Friday, January 23, 2009

Combustible

           I sat. I breathed. I listened. I sat on the back porch of my house, in the night with only the eerie glow of the inside light to keep me company.  Only a towel wrapped tightly around me, the cool brisk air tingled my bare skin, tingling and chilling right to my bones. I breathed slowly, watching the puffs of vapor escape from my lips and curl up into the night, as if I was smoking a cigarette. Only it was breath. I listened to the constant company of my thoughts; the steady companion of my mind. It howled for me to get back inside, away from the cold air, my instincts kicking in. I quieted those thoughts, but then I was bothered by my doubt and inconsistency.
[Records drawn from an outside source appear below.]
(** A closed batched log that still holds a buffered entry: [append] and
    [commit] throw the log-closed error, and [open] does not throw the
    already-open error. *)
Lemma lifecycle_error_contract_witness :
  let st : Batched.State string Z :=
    (∅, Batched.mkLog "log" [mkTransaction None 1 "a"] None) in
  Batched.isOpen st = false ∧
  Batched.append 2 "b" st = (st, Err (Error LOG_CLOSED_MESSAGE)) ∧
  Batched.commit Batched.NoFault 3 st = (st, Err (Error LOG_CLOSED_MESSAGE)).
Proof.
  intros st. split; [reflexivity|].
  destruct (proj1 (@lifecycle_error_contract string Z) st) as [_ Hclosed].
  destruct (Hclosed eq_refl) as (Happend & Hcommit & _).
  split; [apply Happend | apply Hcommit].
Defined.

(** ** C8: committing an empty buffer *)

(** C8. On an open batched log with an empty buffer, [commit] without a
    failure of the store returns normally and adds one commit record with
    an empty list of transactions: [countCommits] is one more than before,
    [countTransactions] is what it was, and the buffer is still empty. *)
Theorem commit_empty_buffer {T Time : Type}
    (now : Time) (w : Batched.World T Time) (this : Batched.Log T Time)
    (conn : string) :
  Batched.db this = Some conn →
  Batched.buffer this = [] →
  let st := (w, this) in
  let st' := (Batched.commit Batched.NoFault now st).1 in
  let commits := Batched.commit_store (Batched.database conn w) in
  (Batched.commit Batched.NoFault now st).2 = Ok () ∧
  records (Batched.commit_store (Batched.database conn st'.1)) =
    records commits ++ [(keygen commits, mkCommit (Some (keygen commits)) now [])] ∧
  Batched.countCommits st' = Ok (count commits + 1) ∧
  Batched.countCommits st = Ok (count commits) ∧
  Batched.countTransactions st' = Batched.countTransactions st ∧
  Batched.buffer st'.2 = [].
Proof.
  intros Hdb Hbuf. cbn zeta.
  rewrite (batched_commit_outcome _ now w this conn Hdb). rewrite Hbuf.
  cbn [Batched.fault_occurs fst snd]. rewrite batched_database_insert.
  unfold Batched.countCommits, Batched.countTransactions, Batched.set_buffer.
  cbn [Batched.db]. rewrite Hdb, batched_database_insert.
  unfold Batched.committed, count. cbn.
  rewrite length_app. cbn. repeat split. do 2 f_equal. lia.
Qed.

(** An open log on a database not yet written to. *)
Lemma commit_empty_buffer_witness :
  let w : Batched.World string Z := ∅ in
  let this := Batched.mkLog "log" [] (Some "log") in
  (Batched.commit Batched.NoFault 7 (w, this)).2 = Ok () ∧
  Batched.countCommits (Batched.commit Batched.NoFault 7 (w, this)).1 = Ok 1 ∧
  Batched.countCommits (w, this) = Ok 0.
Proof.
  intros w this.
  destruct (commit_empty_buffer 7 w this "log" eq_refl eq_refl)
    as (Hr & _ & Hafter & Hbefore & _).
  split; [exact Hr|]. split; [exact Hafter | exact Hbefore].
Defined.

(** ** C9: open, close and open again *)

Section RoundTrip.
Context {T Time : Type}.

Lemma batched_open_closed (w : Batched.World T Time) (this : Batched.Log T Time) :
  Batched.db this = None →
  Batched.open (w, this) =
    (((Batched.openDB (Batched.dbName this) w).1,
      Batched.set_db (Some (Batched.dbName this)) this), Ok ()).
Proof.
  intros Hdb. unfold Batched.open. rewrite Hdb.
  pose proof (batched_openDB_conn (Batched.dbName this) w) as Hc.
  destruct (Batched.openDB _ w) as [w' c]. simpl in *. by subst c.
Qed.

Lemma batched_openDB_idem name (w : Batched.World T Time) :
  (Batched.openDB name (Batched.openDB name w).1).1 = (Batched.openDB name w).1.
Proof.
  unfold Batched.openDB at 2 3. destruct (w !! name) eqn:E; simpl.
  - unfold Batched.openDB. by rewrite E.
  - unfold Batched.openDB, Batched.World in *. by rewrite lookup_insert_eq.
Qed.

Lemma simple_open_closed (w : Simple.World T Time) (this : Simple.Log) :
  Simple.db this = None →
  Simple.open (w, this) =
    (((Simple.openDB (Simple.dbName this) w).1,
      Simple.set_db (Some (Simple.dbName this)) this), Ok ()).
Proof.
  intros Hdb. unfold Simple.open. rewrite Hdb.
  pose proof (simple_openDB_conn (Simple.dbName this) w) as Hc.
  destruct (Simple.openDB _ w) as [w' c]. simpl in *. by subst c.
Qed.

Lemma simple_openDB_idem name (w : Simple.World T Time) :
  (Simple.openDB name (Simple.openDB name w).1).1 = (Simple.openDB name w).1.
Proof.
  unfold Simple.openDB at 2 3. destruct (w !! name) eqn:E; simpl.
  - unfold Simple.openDB. by rewrite E.
  - unfold Simple.openDB, Simple.World in *. by rewrite lookup_insert_eq.
Qed.
End RoundTrip.

(** C9. Take a closed log and no [clear]. After [open(); close(); open()]
    all three calls have returned normally and the log shows, through
    [countTransactions] and through [replay] with any callback, what a log
    newly constructed for the same name shows once it is opened, whether
    that one is opened on the databases as they were before or as they are
    after the first [open(); close()]. In both variants. *)
Theorem reopen_round_trip {T Time : Type} (name : string) :
  (∀ (w : Batched.World T Time) this fresh,
     Batched.constructor name = Ok fresh →
     Batched.dbName this = name →
     Batched.db this = None →
     let opened := Batched.open (w, this) in
     let closed := Batched.close opened.1 in
     let reopened := Batched.open closed.1 in
     opened.2 = Ok () ∧ closed.2 = Ok () ∧ reopened.2 = Ok () ∧
     ∀ w0, w0 = w ∨ w0 = closed.1.1 →
       let other := Batched.open (w0, fresh) in
       other.2 = Ok () ∧
       (∃ n, Batched.countTransactions reopened.1 = Ok n ∧
             Batched.countTransactions other.1 = Ok n) ∧
       ∀ U (cb : callback T U) u,
         Batched.replay cb u reopened.1 = Batched.replay cb u other.1) ∧
  (∀ (w : Simple.World T Time) this fresh,
     Simple.constructor name = Ok fresh →
     Simple.dbName this = name →
     Simple.db this = None →
     let opened := Simple.open (w, this) in
     let closed := Simple.close opened.1 in
     let reopened := Simple.open closed.1 in
     opened.2 = Ok () ∧ closed.2 = Ok () ∧ reopened.2 = Ok () ∧
     ∀ w0, w0 = w ∨ w0 = closed.1.1 →
       let other := Simple.open (w0, fresh) in
       other.2 = Ok () ∧
       (∃ n, Simple.countTransactions reopened.1 = Ok n ∧
             Simple.countTransactions other.1 = Ok n) ∧
       ∀ U (cb : callback T U) u,
         Simple.replay cb u reopened.1 = Simple.replay cb u other.1).
Proof.
  split.
  - intros w this fresh Hnew Hname Hdb. unfold Batched.constructor in Hnew.
    destruct (String.eqb name EmptyString); [done|]. injection Hnew as <-. subst name.
    cbn zeta. rewrite (batched_open_closed w this Hdb).
    cbn [fst snd Batched.close Batched.set_db Batched.db Batched.dbName
         Batched.buffer].
    rewrite batched_open_closed by done.
    cbn [fst snd Batched.set_db Batched.db Batched.dbName Batched.buffer].
    rewrite batched_openDB_idem. do 3 (split; [done|]).
    intros w0 [->| ->]; rewrite batched_open_closed by done;
      cbn [fst snd Batched.set_db Batched.db Batched.dbName Batched.buffer];
      rewrite ?batched_openDB_idem; (split; [done|]); split;
      unfold Batched.countTransactions, Batched.replay; cbn [Batched.db];
      eauto.
  - intros w this fresh Hnew Hname Hdb. unfold Simple.constructor in Hnew.
    destruct (String.eqb name EmptyString); [done|]. injection Hnew as <-. subst name.
    cbn zeta. rewrite (simple_open_closed w this Hdb).
    cbn [fst snd Simple.close Simple.set_db Simple.db Simple.dbName].
    rewrite simple_open_closed by done.
    cbn [fst snd Simple.set_db Simple.db Simple.dbName].
    rewrite simple_openDB_idem. do 3 (split; [done|]).
    intros w0 [->| ->]; rewrite simple_open_closed by done;
      cbn [fst snd Simple.set_db Simple.db Simple.dbName];
      rewrite ?simple_openDB_idem; (split; [done|]); split;
      unfold Simple.countTransactions, Simple.replay; cbn [Simple.db];
      eauto.
Qed.

(** A database holding one committed transaction; the log that wrote it
    is closed and goes through [open(); close(); open()]. *)
Lemma reopen_round_trip_witness :
  let st : Batched.State string Z :=
    Batched.run [Batched.DoOpen; Batched.DoAppend 1 "a";
                 Batched.DoCommit Batched.NoFault 2; Batched.DoClose]
      (∅, Batched.mkLog "log" [] None) in
  let reopened := (Batched.open (Batched.close (Batched.open st).1).1).1 in
  let other := (Batched.open (st.1, Batched.mkLog "log" [] None)).1 in
  Batched.countTransactions reopened = Ok 1 ∧
  Batched.countTransactions other = Ok 1 ∧
  Batched.replay collect [] reopened = Batched.replay collect [] other.
Proof.
  intros st reopened other.
  destruct (proj1 (@reopen_round_trip string Z "log") st.1 st.2
              (Batched.mkLog "log" [] None) eq_refl eq_refl eq_refl)
    as (_ & _ & _ & Hsame).
  destruct (Hsame st.1 (or_introl eq_refl)) as (_ & (n & Hn1 & Hn2) & Hreplay).
  assert (n = 1) as ->.
  { change (Batched.countTransactions reopened = Ok n) in Hn1.
    vm_compute in Hn1. by injection Hn1. }
  split; [exact Hn1|]. split; [exact Hn2|]. apply Hreplay.
Defined.

(** ** C1: a commit that fails *)

Section CommitFailure.
Context {T Time : Type}.

(** Whatever the store does, a [commit] that throws leaves the databases
    and the buffer as they were, and a [commit] that returns has emptied
    the buffer. *)
Lemma batched_commit_all_or_nothing f (now : Time) (st : Batched.State T Time) :
  match (Batched.commit f now st).2 with
  | Ok _ => Batched.buffer (Batched.commit f now st).1.2 = []
  | Err _ => (Batched.commit f now st).1 = st
  end.
Proof.
  destruct st as [w this]. destruct (Batched.db this) as [conn|] eqn:E.
  - rewrite (batched_commit_outcome f now w this conn E).
    by destruct (Batched.fault_occurs f _).
  - unfold Batched.commit. by rewrite E.
Qed.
My lack of vision, identity, and purpose haunted me as a high school sophomore and even then I was scared for my future. I wanted a plan; I wanted to know what I wanted. In this uncertainty I went crazy, I tried ever so desperately to coax my inner most desires out of my soul, let them emit out of the skin and linger in the aurora of my being. I wanted to feel them, love them, embrace them, and pursue them. I wanted to stand on stable ground instead of lingering on the fault line in the earthquake praying I don’t fall through the cracks. My mind just didn’t cease. One thought lead to another so far away that I had forgotten what lead me there in the first place. My thought process so scattered and fragmented; a map would be needed to navigate. Thoughts this time, eventually lead to my death (which it did with alarming frequency).   I was not morbid, I was just curious on how people would react and cherish or scorn my life. Upset I couldn’t experience them, and rattled by my own thoughts I was pushed into the fires of frustration. And then…

            I stopped. I listened. Silence ensued. Not a thing was moving outside while my thoughts screamed. I thought I was in the middle of a busy road, but the world was silent. And I was silent and contained.